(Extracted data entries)

Lemma scanned_all cursor ci :
  0 <= cursor < Z.of_nat class_total -> (ci < class_total)%nat ->
  ci ∈ (scanned cursor <$> seq 0 class_total).
Proof.
  intros Hc Hci. apply list_elem_of_fmap. unfold scanned. change (Z.of_nat class_total) with 48 in *.
  change class_total with 48%nat in *.
  exists (Z.to_nat ((Z.of_nat ci - cursor) mod 48)). split; [|apply elem_of_seq; Z.div_mod_to_equations; lia].
  rewrite wrap_small by (unfold in_range; rewrite pow32; Z.div_mod_to_equations; lia). Z.div_mod_to_equations. lia.
Qed.

Definition quiet_at (now deadline : Z) (s : runtime) (ci : nat) : Prop :=
  exists c, rt_classes s !! ci = Some c /\ quiet now deadline c.

(** What the scan leaves behind, when it visited [cis]. *)
Definition scan_result (M theirs : nat -> Z) (capacity : nat) (now : Z) (cis : list nat) (s0 : runtime)
    (x : list linkg_transport_reorder_frame * Z) (s : runtime) : Prop :=
  guarded step (in_flight M (fst x)) theirs s /\
  rt_emit s = rt_emit s0 /\ rt_running s = rt_running s0 /\
  (length (fst x) <= capacity)%nat /\
  (forall f, f ∈ fst x -> is_Some (rf_packet f) /\ exists ci, delivered_by env s ci f) /\
  (fst x = [] -> (forall ci, ci ∈ cis -> quiet_at now (snd x) s ci) /\
     (snd x = 0 \/ exists ci c, rt_classes s !! ci = Some c /\ expires_at (snd x) c) /\ 0 <= snd x).

Lemma quiet_at_same now d s s' ci : rt_classes s' !! ci = rt_classes s !! ci -> quiet_at now d s ci -> quiet_at now d s' ci.
Proof. intros E (c&Hc&Q). exists c. by rewrite E. Qed.

Lemma quiet_at_write now d st s ci c c' cj :
  rt_classes s !! ci = Some c -> quiet now d c' -> (cj = ci \/ quiet_at now d s cj) ->
  quiet_at now d (rset_store st (rset_classes (<[ci := c']> (rt_classes s)) s)) cj.
Proof.
  intros Hc Q H. unfold quiet_at. cbn. rewrite lookup_insert_case by by eapply lookup_lt_Some.
  case_decide as E; [by exists c'|]. destruct H as [->|H]; [done|exact H].
Qed.

(** What the scan knows of the classes it has visited. *)
Record visited (now deadline : Z) (cis : list nat) (s : runtime) : Prop := {
  vi_quiet : forall ci, ci ∈ cis -> quiet_at now deadline s ci;
  vi_from : deadline = 0 \/ exists ci c, ci ∈ cis /\ rt_classes s !! ci = Some c /\ expires_at deadline c;
  vi_nonneg : 0 <= deadline }.

(** One more class, visited and written back. *)
Lemma visited_next now d d' cis s st ci c c' :
  visited now d cis s -> rt_classes s !! ci = Some c -> ci ∉ cis -> quiet now d' c' ->
  (d <> 0 -> 0 < d' <= d) -> d' = d \/ expires_at d' c' -> 0 <= d' ->
  visited now d' (cis ++ [ci]) (rset_store st (rset_classes (<[ci := c']> (rt_classes s)) s)).
Proof.
  intros [Vq Vf Vn] Hc Hci Q Hd Hf Hn.
  assert (forall cj x, cj ∈ cis -> rt_classes s !! cj = Some x -> <[ci := c']> (rt_classes s) !! cj = Some x) as Hkeep.
  { intros cj x Hcj Hx. rewrite list_lookup_insert_ne; [done|]. by intros ->. }
  split; [|cbn|done].
  - intros cj Hcj. eapply quiet_at_write; [done|done|]. apply elem_of_app in Hcj as [Hcj|Hcj]; [right|left; set_solver].
    destruct (Vq cj Hcj) as (x&Hx&Qx). exists x. split; [done|]. by eapply quiet_earlier.
  - destruct Hf as [->|He].
    + destruct Vf as [|(cj&x&Hcj&Hx&E)]; [by left|right]. exists cj, x. splits; [set_solver|by apply Hkeep|done].
    + right. exists ci, c'. splits; [set_solver| |done]. apply list_lookup_insert_eq. by eapply lookup_lt_Some.
Qed.

Lemma scan_result_from M theirs capacity now cis s0 s1 x s :
  rt_emit s1 = rt_emit s0 -> rt_running s1 = rt_running s0 ->
  scan_result M theirs capacity now cis s1 x s -> scan_result M theirs capacity now cis s0 x s.
Proof. intros E1 E2 (G&A&B&H). unfold scan_result. splits; [done|congruence|congruence|apply H..]. Qed.

Lemma quiet_zero now d : quiet now d class_zero.
Proof. intros Hi. done. Qed.

Lemma worker_scan_spec M theirs capacity now offsets deadline s cis :
  guarded step M theirs s -> (forall j, M j + 64 <= 2 ^ 30) -> (0 < capacity <= 64)%nat ->
  visited now deadline cis s -> NoDup (cis ++ (scanned (rt_worker_cursor s) <$> offsets)) ->
  wp (worker_scan env offsets capacity now deadline)
    (scan_result M theirs capacity now (cis ++ (scanned (rt_worker_cursor s) <$> offsets)) s) s.
Proof.
  intros G HM Hcap. revert deadline s cis G. induction offsets as [|o offsets IH]; intros deadline s cis G V Hnd;
    cbn [worker_scan].
  { apply wp_ret. rewrite app_nil_r. destruct V as [Vq Vf Vn]. unfold scan_result. cbn [fst snd].
    splits; [|done|done|cbn; lia| |].
    - eapply guarded_ext; [intros j; symmetry; apply in_flight_nil|done].
    - intros f Hf'. by apply elem_of_nil in Hf'.
    - intros _. split; [done|]. split; [|done]. destruct Vf as [|(ci&c&_&?&?)]; [by left|right; by exists ci, c]. }
  rewrite fmap_cons in *. set (ci := scanned (rt_worker_cursor s) o) in *.
  assert (ci ∉ cis) as Hci. { apply NoDup_app in Hnd as (_&Hout&_). intros Hin. apply (Hout ci Hin). left. }
  rewrite (cons_middle ci), app_assoc in *.
  apply wp_bind, wp_get. change (Z.to_nat (u32 (rt_worker_cursor s + Z.of_nat o) mod Z.of_nat class_total)) with ci.
  destruct (guarded_class step M theirs s ci G (scanned_lt _ _)) as (c&N&Hc&O&W).
  apply wp_bind. eapply wp_class_read; [exact Hc|]. apply wp_bind.
  eapply (wp_mono _ (fun _ s' => ghost_eq s s')).
  { destruct (rc_expected_initialized c); [|apply wp_ret, ghost_refl].
    apply wp_bind, wp_epoch. intros b s1 E1. by apply wp_ret. }
  intros stale s1 E1. pose proof (ghost_guarded step _ _ _ _ E1 G) as G1. destruct E1 as (b1&t1&E1).
  assert (visited now deadline cis s1) as V1 by (subst s1; by destruct V).
  assert (rt_classes s1 !! ci = Some c) as Hc1 by by subst s1.
  assert (rt_worker_cursor s1 = rt_worker_cursor s) as Ecur by by subst s1.
  assert (rt_emit s1 = rt_emit s /\ rt_running s1 = rt_running s) as [Eem Erun] by by subst s1.
  destruct stale.
  - apply wp_bind. eapply wp_mono; [by apply (clear_class_spec M theirs ci c)|]. intros [] s2 (G2&st&->).
    eapply wp_mono; [apply (IH deadline _ (cis ++ [ci])); [exact G2| |cbn; by rewrite Ecur]|].
    + apply (visited_next now deadline deadline cis s1 st ci c class_zero); [done|done|done|apply quiet_zero| |by left|apply V].
      intros ?. destruct V. lia.
    + cbn [rt_worker_cursor rset_store rset_classes]. rewrite Ecur. intros x s3. by apply scan_result_from.
  - destruct (take_worker_safe ci c capacity now deadline O) as (c'&out&d'&->&T); [apply V|lia|].
    apply wp_bind. eapply wp_class_write; [exact Hc1|].
    assert (guarded step (in_flight M out) theirs (rset_classes (<[ci := c']> (rt_classes s1)) s1)) as G2.
    { apply (guarded_write step M _ theirs s1 ci c); [done|done|apply T| |].
      - intros j. destruct G as (_&Hm&_). specialize (Hm j). unfold in_flight.
        pose proof (frames_held_nonneg out j). pose proof (frames_held_length out j).
        pose proof (tk_room _ _ _ _ _ _ _ _ T). specialize (HM j). lia.
      - intros j. rewrite (tk_held _ _ _ _ _ _ _ _ T j). unfold in_flight. lia. }
    destruct out as [|f out]; cbn [length Nat.ltb Nat.leb].
    + eapply wp_mono; [apply (IH d' _ (cis ++ [ci])); [|
        |cbn; by rewrite Ecur]|].
      * eapply guarded_ext; [|exact G2]. apply in_flight_nil.
      * apply (visited_next now deadline d' cis s1 (rt_store s1) ci c c'); [done|done|done|by apply T|apply T|by apply T|apply T].
      * cbn [rt_worker_cursor rset_classes]. rewrite Ecur. intros x s3. by apply scan_result_from.
    + apply wp_bind, wp_modify, wp_ret. unfold scan_result. cbn [fst snd]. splits; [|done|done|apply T| |done].
      * apply (guarded_same step _ _ (rset_classes (<[ci := c']> (rt_classes s1)) s1)); try done.
        cbn. apply Z.mod_pos_bound. by compute.
      * intros x Hx. destruct (tk_out _ _ _ _ _ _ _ _ T x Hx) as (?&?&?&?&?). split; [done|]. exists ci, c'.
        split; [|done]. cbn. apply list_lookup_insert_eq. by eapply lookup_lt_Some.
Qed.

(** ** The worker's loop *)

Context `{Hpre : !PreOrder step}.
Hypothesis others_ok : forall n mine theirs s, guarded step mine theirs s ->
  exists theirs', step theirs theirs' /\ guarded step mine theirs' (en_others env n s).

Abbreviation later := (held_later step).

Lemma ghost_later M theirs s s' : ghost_eq s s' -> later M theirs s -> later M theirs s'.
Proof. intros E (t&Ht&G). exists t. split; [done|by eapply ghost_guarded]. Qed.

Lemma scanned_nodup cursor :
  0 <= cursor < Z.of_nat class_total -> NoDup (scanned cursor <$> seq 0 class_total).
Proof.
  intros Hc. apply NoDup_fmap_2_strong; [|apply NoDup_seq]. intros x y Hx%elem_of_seq Hy%elem_of_seq.
  unfold scanned. change (Z.of_nat class_total) with 48 in *. change class_total with 48%nat in *.
  rewrite !wrap_small by (unfold in_range; rewrite pow32; lia). Z.div_mod_to_equations. lia.
Qed.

Work request — From the records above, transcribe without alteration every line from the one with "eapply wp_mono; [apply (IH deadline" to the one with "destruct out as", inclusive.

Exercise solution —
    eapply wp_mono; [apply (IH deadline _ (cis ++ [ci])); [exact G2| |cbn; by rewrite Ecur]|].
    + apply (visited_next now deadline deadline cis s1 st ci c class_zero); [done|done|done|apply quiet_zero| |by left|apply V].
      intros ?. destruct V. lia.
    + cbn [rt_worker_cursor rset_store rset_classes]. rewrite Ecur. intros x s3. by apply scan_result_from.
  - destruct (take_worker_safe ci c capacity now deadline O) as (c'&out&d'&->&T); [apply V|lia|].
    apply wp_bind. eapply wp_class_write; [exact Hc1|].
    assert (guarded step (in_flight M out) theirs (rset_classes (<[ci := c']> (rt_classes s1)) s1)) as G2.
    { apply (guarded_write step M _ theirs s1 ci c); [done|done|apply T| |].
      - intros j. destruct G as (_&Hm&_). specialize (Hm j). unfold in_flight.
        pose proof (frames_held_nonneg out j). pose proof (frames_held_length out j).
        pose proof (tk_room _ _ _ _ _ _ _ _ T). specialize (HM j). lia.
      - intros j. rewrite (tk_held _ _ _ _ _ _ _ _ T j). unfold in_flight. lia. }
    destruct out as [|f out]; cbn [length Nat.ltb Nat.leb].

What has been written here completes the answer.